7.3.2 혼란도와 토픽 응집도를 이용한 최적값 선택

from gensim.models import CoherenceModel

cm = CoherenceModel(model=model, corpus=corpus, coherence='u_mass')
coherence = cm.get_coherence()
print(coherence)

"""
/usr/local/lib/python3.10/dist-packages/ipykernel/ipkernel.py:283: DeprecationWarning: `should_run_async` will not call `transform_cell` automatically in the future. Please pass the result to `transformed_cell` argument and any exception that happen during thetransform in `preprocessing_exc_tuple` in IPython 7.17 and above.
  and should_run_async(code)
-1.7493528544065975
"""
def show_coherence(corpus, dictionary, start=6, end=15):
    iter_num = []
    per_value = []
    coh_value = []

    for i in range(start, end + 1):
        model = LdaModel(corpus=corpus, id2word=dictionary,
                 chunksize=1000, num_topics=i,
                 random_state=7)
        iter_num.append(i)
        pv = model.log_perplexity(corpus)
        per_value.append(pv)
        
        cm = CoherenceModel(model=model, corpus=corpus, 
                            coherence='u_mass')
        cv = cm.get_coherence()
        coh_value.append(cv)
        print(f'num_topics: {i}, perplexity: {pv:0.3f}, coherence: {cv:0.3f}')
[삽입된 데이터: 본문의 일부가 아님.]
Inductive json : Type :=
  | JNull
  | JBool (b : bool)
  | JInt (n : Z)
  | JFloat (lexeme : string)        (* a number with a fraction or exponent *)
  | JStr (s : string)
  | JArr (items : list json)
  | JObj (members : list (string * json)).

(** [d[k] = v] on an insertion-ordered dictionary. *)
Fixpoint dict_set (k : string) (v : json) (d : list (string * json))
  : list (string * json) :=
  match d with
  | [] => [(k, v)]
  | (k', v') :: d' =>
      if bool_decide (k = k') then (k, v) :: d' else (k', v') :: dict_set k v d'
  end.

(** [d.get(k)] *)
Fixpoint dict_get (k : string) (d : list (string * json)) : option json :=
  match d with
  | [] => None
  | (k', v') :: d' => if bool_decide (k = k') then Some v' else dict_get k d'
  end.

(** [dict(pairs)] *)
Definition dict_of_pairs (pairs : list (string * json)) : list (string * json) :=
  foldl (fun d kv => dict_set kv.1 kv.2 d) [] pairs.

(** A [JSONDecodeError]: the message and the position. *)
Record decode_error := DecodeError { err_msg : string; err_pos : nat }.

Definition fail {A} (msg : string) (pos : nat) : A + decode_error :=
  inr (DecodeError msg pos).

Definition is_ws (c : ascii) : bool :=
  bool_decide (c = " "%char) || bool_decide (c = "009"%char)
  || bool_decide (c = "010"%char) || bool_decide (c = "013"%char).

(** The text is always the suffix not yet read, with its position. *)
Fixpoint skip_ws (s : string) (pos : nat) : string * nat :=
  match s with
  | String c s' => if is_ws c then skip_ws s' (S pos) else (s, pos)
  | EmptyString => (s, pos)
  end.

Definition is_digit (c : ascii) : bool :=
  let n := nat_of_ascii c in (48 <=? n)%nat && (n <=? 57)%nat.

Definition hex_value (c : ascii) : option N :=
  let n := N_of_ascii c in
  if (48 <=? n)%N && (n <=? 57)%N then Some (n - 48)%N
  else if (65 <=? n)%N && (n <=? 70)%N then Some (n - 55)%N
  else if (97 <=? n)%N && (n <=? 102)%N then Some (n - 87)%N
  else None.

(** The four hexadecimal digits of a [\uXXXX] escape. *)
Definition hex4 (s : string) : option (N * string) :=
  match s with
  | String a (String b (String c (String d s'))) =>
      match hex_value a, hex_value b, hex_value c, hex_value d with
      | Some x, Some y, Some z, Some w =>
          Some ((((x * 16 + y) * 16 + z) * 16 + w)%N, s')
      | _, _, _, _ => None
      end
  | _ => None
  end.

(** [chr(n)], written in UTF-8 when [n] is not an ASCII code. *)
Definition chr (n : N) : string :=
  let byte k := String (ascii_of_N k) EmptyString in
  (if n <? 128 then byte n
   else if n <? 2048 then byte (192 + n / 64) +:+ byte (128 + n mod 64)
   else if n <? 65536 then
     byte (224 + n / 4096) +:+ byte (128 + (n / 64) mod 64)
     +:+ byte (128 + n mod 64)
   else
     byte (240 + n / 262144) +:+ byte (128 + (n / 4096) mod 64)
     +:+ byte (128 + (n / 64) mod 64) +:+ byte (128 + n mod 64))%N.

Definition simple_escape (c : ascii) : option ascii :=
  if bool_decide (c = "034"%char) then Some "034"%char
  else if bool_decide (c = "\"%char) then Some "\"%char
  else if bool_decide (c = "/"%char) then Some "/"%char
  else if bool_decide (c = "b"%char) then Some "008"%char
  else if bool_decide (c = "f"%char) then Some "012"%char
  else if bool_decide (c = "n"%char) then Some "010"%char
  else if bool_decide (c = "r"%char) then Some "013"%char
  else if bool_decide (c = "t"%char) then Some "009"%char
  else None.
    plt.plot(iter_num, per_value, 'g-')
    plt.xlabel("num_topics")
    plt.ylabel("perplexity")
    plt.show()

    plt.plot(iter_num, coh_value, 'r--')
    plt.xlabel("num_topics")
    plt.ylabel("coherence")
    plt.show()

show_coherence(corpus, dictionary, start=6, end=15)

"""
/usr/local/lib/python3.10/dist-packages/ipykernel/ipkernel.py:283: DeprecationWarning: `should_run_async` will not call `transform_cell` automatically in the future. Please pass the result to `transformed_cell` argument and any exception that happen during thetransform in `preprocessing_exc_tuple` in IPython 7.17 and above.
  and should_run_async(code)
WARNING:gensim.models.ldamodel:too few updates, training might not converge; consider increasing the number of passes or iterations to improve accuracy
WARNING:gensim.models.ldamodel:too few updates, training might not converge; consider increasing the number of passes or iterations to improve accuracy
num_topics: 6, perplexity: -7.035, coherence: -1.701
WARNING:gensim.models.ldamodel:too few updates, training might not converge; consider increasing the number of passes or iterations to improve accuracy
num_topics: 7, perplexity: -7.023, coherence: -1.735
WARNING:gensim.models.ldamodel:too few updates, training might not converge; consider increasing the number of passes or iterations to improve accuracy
num_topics: 8, perplexity: -7.023, coherence: -1.547
WARNING:gensim.models.ldamodel:too few updates, training might not converge; consider increasing the number of passes or iterations to improve accuracy
num_topics: 9, perplexity: -7.007, coherence: -1.891
WARNING:gensim.models.ldamodel:too few updates, training might not converge; consider increasing the number of passes or iterations to improve accuracy
num_topics: 10, perplexity: -6.996, coherence: -1.888
WARNING:gensim.models.ldamodel:too few updates, training might not converge; consider increasing the number of passes or iterations to improve accuracy
num_topics: 11, perplexity: -7.027, coherence: -2.164
WARNING:gensim.models.ldamodel:too few updates, training might not converge; consider increasing the number of passes or iterations to improve accuracy
num_topics: 12, perplexity: -7.019, coherence: -2.018
WARNING:gensim.models.ldamodel:too few updates, training might not converge; consider increasing the number of passes or iterations to improve accuracy
num_topics: 13, perplexity: -7.025, coherence: -2.255
WARNING:gensim.models.ldamodel:too few updates, training might not converge; consider increasing the number of passes or iterations to improve accuracy
num_topics: 14, perplexity: -7.020, coherence: -2.082
num_topics: 15, perplexity: -7.019, coherence: -2.521
"""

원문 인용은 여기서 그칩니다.